TAVR involves replacing an old, damaged aortic valve with an artificial one. Instead of performing open-heart surgery to replace the valve, which involves opening up the sternum, doctors approach the heart through a few small incisions, usually near the groin, which provide access to an artery.
A long, thin tube called a catheter holds the replacement valve. Surgeons thread this catheter slowly and carefully through the artery until it reaches the heart. Then, the new aortic valve is moved into place within the old valve.
The Benefits of TAVR
As with any surgical procedure, there are benefits and risks associated with TAVR. Since TAVR is a minimally invasive procedure, your risk of infection and bleeding are lower compared to traditional open-heart surgery. TAVR replacement valves generally function better than valves used in open-heart surgery; TAVR valves leak less and generally last longer than other types of replacement valves. And the TAVR procedure may actually be a less expensive option compared to open-heart surgery.
Clinical trials also point to evidence that TAVR is just as effective as open-heart surgery, and in some cases, patients have even better outcomes with TAVR. One study indicated that 30 days after the procedure, patients had fewer strokes and occurrences of atrial fibrillation, a heart rhythm disorder, compared to patients who had open-heart surgery.

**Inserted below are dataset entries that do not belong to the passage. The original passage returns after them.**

(** X15.  The commands [phone], [show-birthday], [all] and [birthdays]
    only read: whatever their arguments and whatever the state of the
    book, they answer with a text and leave the world as it was. *)
Theorem X15_queries_change_nothing (w : World) (args : list str) :
  (exists s, show_phone args w = (w, Ok s))
  /\ (exists s, show_birthday args w = (w, Ok s))
  /\ (exists s, all_contacts args w = (w, Ok s))
  /\ (exists s, birthdays args w = (w, Ok s)).
Proof.
  repeat split.
  - destruct (input_error_returns show_phone_func args w) as [s H].
    rewrite show_phone_world in H. eauto.
  - destruct (input_error_returns show_birthday_func args w) as [s H].
    rewrite show_birthday_world in H. eauto.
  - destruct (input_error_returns all_contacts_func args w) as [s H].
    rewrite all_contacts_world in H. eauto.
  - destruct (input_error_returns birthdays_func args w) as [s H].
    rewrite birthdays_world in H. eauto.
Qed.

Lemma show_commands_eq (w : World) (name : str) (rest : list str) :
  show_phone [] w = (w, Ok (lit "Enter the argument for the command"))
  /\ show_birthday [] w = (w, Ok (lit "Enter the argument for the command"))
  /\ show_phone (name :: rest) w =
     (w, Ok match lookup w name with
            | Some o => name ++ lit "'s phones: "
                        ++ join (lit ", ") (map Field.value (Record_.phones o))
            | None => lit "Invalid contact."
            end)
  /\ show_birthday (name :: rest) w =
     (w, Ok match lookup w name with
            | Some o =>
                match Record_.birthday o with
                | Some b => name ++ lit "'s birthday is on " ++ Field.value b
                | None => lit "Invalid contact."
                end
            | None => lit "Invalid contact."
            end).
Proof.
  split; [reflexivity|]. split; [reflexivity|].
  unfold show_phone, show_birthday, input_error, show_phone_func,
    show_birthday_func, lookup, AddressBook.find, bind, get, ret, deref, raise.
  destruct (dict_get (data w) name) as [r|]; [|split; reflexivity].
  destruct (heap w !! r) as [o|]; [|split; reflexivity].
  split; [reflexivity|]. now destruct (Record_.birthday o).
Qed.

(** X16.  The answers of [phone] and [show-birthday]: without argument
    "Enter the argument for the command"; for a name that is not in the
    book "Invalid contact."; [show-birthday] also answers "Invalid
    contact." for a contact without birthday.  Otherwise the phones of the
    contact, joined by ", ", or its birthday as it was entered.  Further
    arguments are ignored. *)
Theorem X16_show_commands_answers (w : World) (name : str) (rest : list str) :
  show_phone [] w = (w, Ok (lit "Enter the argument for the command"))
  /\ show_birthday [] w = (w, Ok (lit "Enter the argument for the command"))
  /\ show_phone (name :: rest) w =
     (w, Ok match lookup w name with
            | Some o => name ++ lit "'s phones: "
                        ++ join (lit ", ") (map Field.value (Record_.phones o))
            | None => lit "Invalid contact."
            end)
  /\ show_birthday (name :: rest) w =
     (w, Ok match lookup w name with
            | Some o =>
                match Record_.birthday o with
                | Some b => name ++ lit "'s birthday is on " ++ Field.value b
                | None => lit "Invalid contact."
                end
            | None => lit "Invalid contact."
            end).
Proof. apply show_commands_eq. Qed.

Lemma Birthday_init_cases v :
  Birthday.init v =
  match datetime.strptime_dmY v with
  | Ok _ => Ok (Field.init v)
  | Raise _ => Raise (ValueError (lit "birthday format must be DD.MM.YYYY"))
  end.
Proof.
  unfold Birthday.init.
  destruct (datetime.strptime_dmY v) as [d | e] eqn:E; [reflexivity|].
  unfold datetime.strptime_dmY in E.
  destruct (datetime.match_dmY v) as [[[[? ?] ?] [|? ?]]|];
    try (injection E as <-; reflexivity).
  apply date_new_raises in E as [msg ->]. reflexivity.
Qed.

Lemma add_birthday_eq v o :
  Record_.add_birthday v o =
  match datetime.strptime_dmY v with
  | Ok _ => (Record_.set_birthday (Some (Field.init v)) o, Ok tt)
  | Raise _ => (o, Raise (ValueError (lit "birthday format must be DD.MM.YYYY")))
  end.
Proof.
  unfold Record_.add_birthday, bind, lift. rewrite Birthday_init_cases.
  now destruct (datetime.strptime_dmY v).
Qed.

Lemma add_birthday_known w name birthday r o :
  dict_get (data w) name = Some r -> heap w !! r = Some o ->
  add_birthday [name; birthday] w =
  match datetime.strptime_dmY birthday with
  | Ok _ =>
      (set_heap
         (<[r := Record_.set_birthday (Some (Field.init birthday)) o]> (heap w)) w,
       Ok (lit "Birthday " ++ birthday ++ lit " added for " ++ name))
  | Raise _ => (w, Ok (lit "Give me name and phone please."))
  end.
Proof.
  intros Hk Ho. unfold add_birthday, input_error, add_birthday_func.
  unfold bind at 1. unfold AddressBook.find, bind at 1, get, ret. rewrite Hk.
  pose proof (add_birthday_eq birthday o) as He.
  destruct (datetime.strptime_dmY birthday).
  - unfold bind. now rewrite (on_changed _ _ _ _ _ _ Ho He).
  - unfold bind. now rewrite (on_unchanged _ _ _ _ _ Ho He).
Qed.

(** X17.  [add-birthday]: with other than two arguments it answers "Give
    me name and phone please."; for a name that is not in the book
    "Contact doesn't exist."; for a contact and a text that [strptime]
    does not read, again "Give me name and phone please."; in these cases
    nothing changes.  Otherwise the text becomes the birthday of the
    contact, replacing the one it had. *)
Theorem X17_add_birthday_cases (w : World) (name birthday : str) :
  (forall args, length args <> 2%nat ->
     add_birthday args w = (w, Ok (lit "Give me name and phone please.")))
  /\ (dict_get (data w) name = None ->
      add_birthday [name; birthday] w = (w, Ok (lit "Contact doesn't exist.")))
  /\ (forall r o,
        dict_get (data w) name = Some r -> heap w !! r = Some o ->
        add_birthday [name; birthday] w =
        match datetime.strptime_dmY birthday with
        | Ok _ =>
            (set_heap
               (<[r := Record_.set_birthday (Some (Field.init birthday)) o]> (heap w)) w,
             Ok (lit "Birthday " ++ birthday ++ lit " added for " ++ name))
        | Raise _ => (w, Ok (lit "Give me name and phone please."))
        end).
Proof.
  split; [|split].
  - intros args Hl. unfold add_birthday, input_error, add_birthday_func.
    destruct args as [|a [|b [|c args]]]; try reflexivity.
    now contradiction Hl.
  - intros Hk. unfold add_birthday, input_error, add_birthday_func,
      AddressBook.find, bind, get, ret. now rewrite Hk.
  - intros r o. apply add_birthday_known.
Qed.

Lemma X17_add_birthday_cases_witness :
  add_birthday [lit "Alice"; lit "31.02.1990"] alice_book
  = (alice_book, Ok (lit "Give me name and phone please.")).
Proof.
  apply (proj2 (proj2 (X17_add_birthday_cases alice_book (lit "Alice")
                         (lit "31.02.1990"))) 0%nat
           {| Record_.name := Field.init (lit "Alice");
              Record_.phones := [Field.init (lit "1234567890")];
              Record_.birthday := Some (Field.init (lit "15.06.1990")) |});
    vm_compute; reflexivity.
Defined.

(** X18.  What [add-birthday] stores, [show-birthday] shows: after the
    command has been given a contact of the book and a date that
    [strptime] reads, [show-birthday] answers with the text as it was
    entered, and the query of the upcoming birthdays will read the same
    date from it. *)
Theorem X18_add_birthday_then_show (w : World) (name birthday : str)
  (o : Record_.t) (d : datetime.date) :
  lookup w name = Some o ->
  datetime.strptime_dmY birthday = Ok d ->
  exists w',
    add_birthday [name; birthday] w
    = (w', Ok (lit "Birthday " ++ birthday ++ lit " added for " ++ name))
    /\ lookup w' name = Some (Record_.set_birthday (Some (Field.init birthday)) o)
    /\ show_birthday [name] w'
       = (w', Ok (name ++ lit "'s birthday is on " ++ birthday))
    /\ forall today days,
         AddressBook.upcoming_of today days
           (Record_.set_birthday (Some (Field.init birthday)) o)
         = (c <-r AddressBook.birthday_this_year d today;;
            Ok (if in_window c today days
                then [ {| entry_name := Field.value (Record_.name o);
                          entry_birthday := datetime.strftime_Ymd (weekend_shift c) |} ]
                else []))%py.
Proof.
  intros Hl Hd. unfold lookup in Hl.
  destruct (dict_get (data w) name) as [r|] eqn:Hk; [|discriminate].
  pose proof (add_birthday_known w name birthday r o Hk Hl) as He.
  rewrite Hd in He. eexists. split; [exact He|].
  assert (Hl' : lookup (set_heap (<[r := Record_.set_birthday (Some (Field.init birthday)) o]>
                                    (heap w)) w) name
                = Some (Record_.set_birthday (Some (Field.init birthday)) o))
    by now apply (lookup_updated w name r o).
  split; [exact Hl'|]. split.
  - destruct (show_commands_eq
                (set_heap (<[r := Record_.set_birthday (Some (Field.init birthday)) o]>
                             (heap w)) w) name []) as (_ & _ & _ & Hs).
    rewrite Hs, Hl'. reflexivity.
  - intros today days. unfold AddressBook.upcoming_of.
    cbn [Record_.birthday Record_.set_birthday Field.value Field.init Record_.name].
    rewrite Hd. cbn [rbind].
    destruct (AddressBook.birthday_this_year d today) as [c|e] eqn:Hc; [|reflexivity].
    cbn [rbind]. fold (in_window c today days).
    destruct (in_window c today days); [|reflexivity].
    now rewrite (adjust_for_weekend_ok c (birthday_this_year_valid _ _ _ Hc)).
Qed.

Lemma X18_add_birthday_then_show_witness :
  exists w',
    add_birthday [lit "Alice"; lit "1.1.2000"] alice_book
    = (w', Ok (lit "Birthday " ++ lit "1.1.2000" ++ lit " added for " ++ lit "Alice"))
    /\ lookup w' (lit "Alice")
       = Some (Record_.set_birthday (Some (Field.init (lit "1.1.2000")))
                 {| Record_.name := Field.init (lit "Alice");
                    Record_.phones := [Field.init (lit "1234567890")];
                    Record_.birthday := Some (Field.init (lit "15.06.1990")) |})
    /\ show_birthday [lit "Alice"] w'
       = (w', Ok (lit "Alice" ++ lit "'s birthday is on " ++ lit "1.1.2000"))
    /\ forall today days,
         AddressBook.upcoming_of today days
           (Record_.set_birthday (Some (Field.init (lit "1.1.2000")))
              {| Record_.name := Field.init (lit "Alice");
                 Record_.phones := [Field.init (lit "1234567890")];
                 Record_.birthday := Some (Field.init (lit "15.06.1990")) |})
         = (c <-r AddressBook.birthday_this_year (mkdate 2000 1 1) today;;
            Ok (if in_window c today days
                then [ {| entry_name := lit "Alice";
                          entry_birthday := datetime.strftime_Ymd (weekend_shift c) |} ]
                else []))%py.
Proof.
  apply (X18_add_birthday_then_show alice_book (lit "Alice") (lit "1.1.2000")
           {| Record_.name := Field.init (lit "Alice");
              Record_.phones := [Field.init (lit "1234567890")];
              Record_.birthday := Some (Field.init (lit "15.06.1990")) |}
           (mkdate 2000 1 1)); vm_compute; reflexivity.
Defined.

Lemma accepted_phone phone :
  ten_digits_opt_newline phone = true -> Phone.init phone = Ok (Field.init phone).
Proof. intros H. now rewrite Phone_init_shape, H. Qed.

(** X19.  What [add] stores, [phone] shows: after [add name phone] with a
    phone that [Phone] accepts, [phone name] lists the phones the contact
    had before (none for a new contact) followed by the new one. *)
Theorem X19_add_contact_then_show_phone (w : World) (name phone : str)
  (rest : list str) :
  names_match_keys w -> name <> [] -> ten_digits_opt_newline phone = true ->
  let w' := fst (add_contact (name :: phone :: rest) w) in
  show_phone [name] w' =
  (w', Ok (name ++ lit "'s phones: "
           ++ join (lit ", ")
                (match lookup w name with
                 | Some o => map Field.value (Record_.phones o)
                 | None => []
                 end ++ [phone]))).
Proof.
  intros Hn Hne Hp. apply accepted_phone in Hp. cbv zeta.
  destruct (dict_get (data w) name) as [r|] eqn:Hk.
  - destruct (names_match_keys_valid _ _ _ Hn Hk) as (o & Ho & _).
    rewrite (add_contact_known_valid _ _ _ rest _ _ Hk Ho Hp). cbn [fst].
    rewrite (lookup_known _ _ _ Hk), Ho.
    destruct (show_commands_eq
                (set_heap (<[r := Record_.set_phones
                                    (Record_.phones o ++ [Field.init phone]) o]>
                             (heap w)) w) name []) as (_ & _ & Hs & _).
    rewrite Hs, (lookup_updated w name r o _ Hk Ho).
    cbn [Record_.phones Record_.set_phones]. now rewrite map_app.
  - rewrite (add_contact_new_valid _ _ _ rest Hk Hne Hp). cbn [fst].
    destruct (show_commands_eq (with_new_record w name [Field.init phone]) name [])
      as (_ & _ & Hs & _).
    rewrite Hs, (lookup_new_record _ _ _ Hk). unfold lookup. now rewrite Hk.
Qed.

Additionally, recovery post-TAVR is much easier than that of open-heart surgery. Because there are no large incisions in the chest, most people only spend a few days in the hospital after their procedure, whereas after open-heart surgery, an extended hospital stay followed by weeks or months of cardiac rehabilitation is typically in order.
The Risks of TAVR
TAVR, of course, isn’t without its risks. Generally, risks of this minimally invasive procedure include:
- Blood vessel complications
- Heart attack or heart rhythm abnormalities
- Kidney disease
- Problems with the valve itself
In addition, we don’t know exactly how TAVR patients fare many years after the procedure. Since it’s only been approved since 2012, there’s no data telling us what happens 10 or 15 years post-TAVR. Clinical studies followed patients for one or two years after they underwent TAVR, and although researchers found patients had similar or better outcomes in the short-term when compared to open-heart surgery, the long-term effects have not been studied yet. Plus, we know the new replacement valves can last between 10 and 15 years in most cases, but when it comes time to replace those, surgeons may not have a lot of experience removing them, which could pose a risk to patients.
Your doctor can help you determine whether TAVR could be right for you based on your unique medical history and personal health needs. It’s important to weigh the pros and cons of TAVR even though this procedure offers effective symptom relief and better health for many people living with aortic stenosis. Every patient is unique, and there will be many things to consider when making this important decision.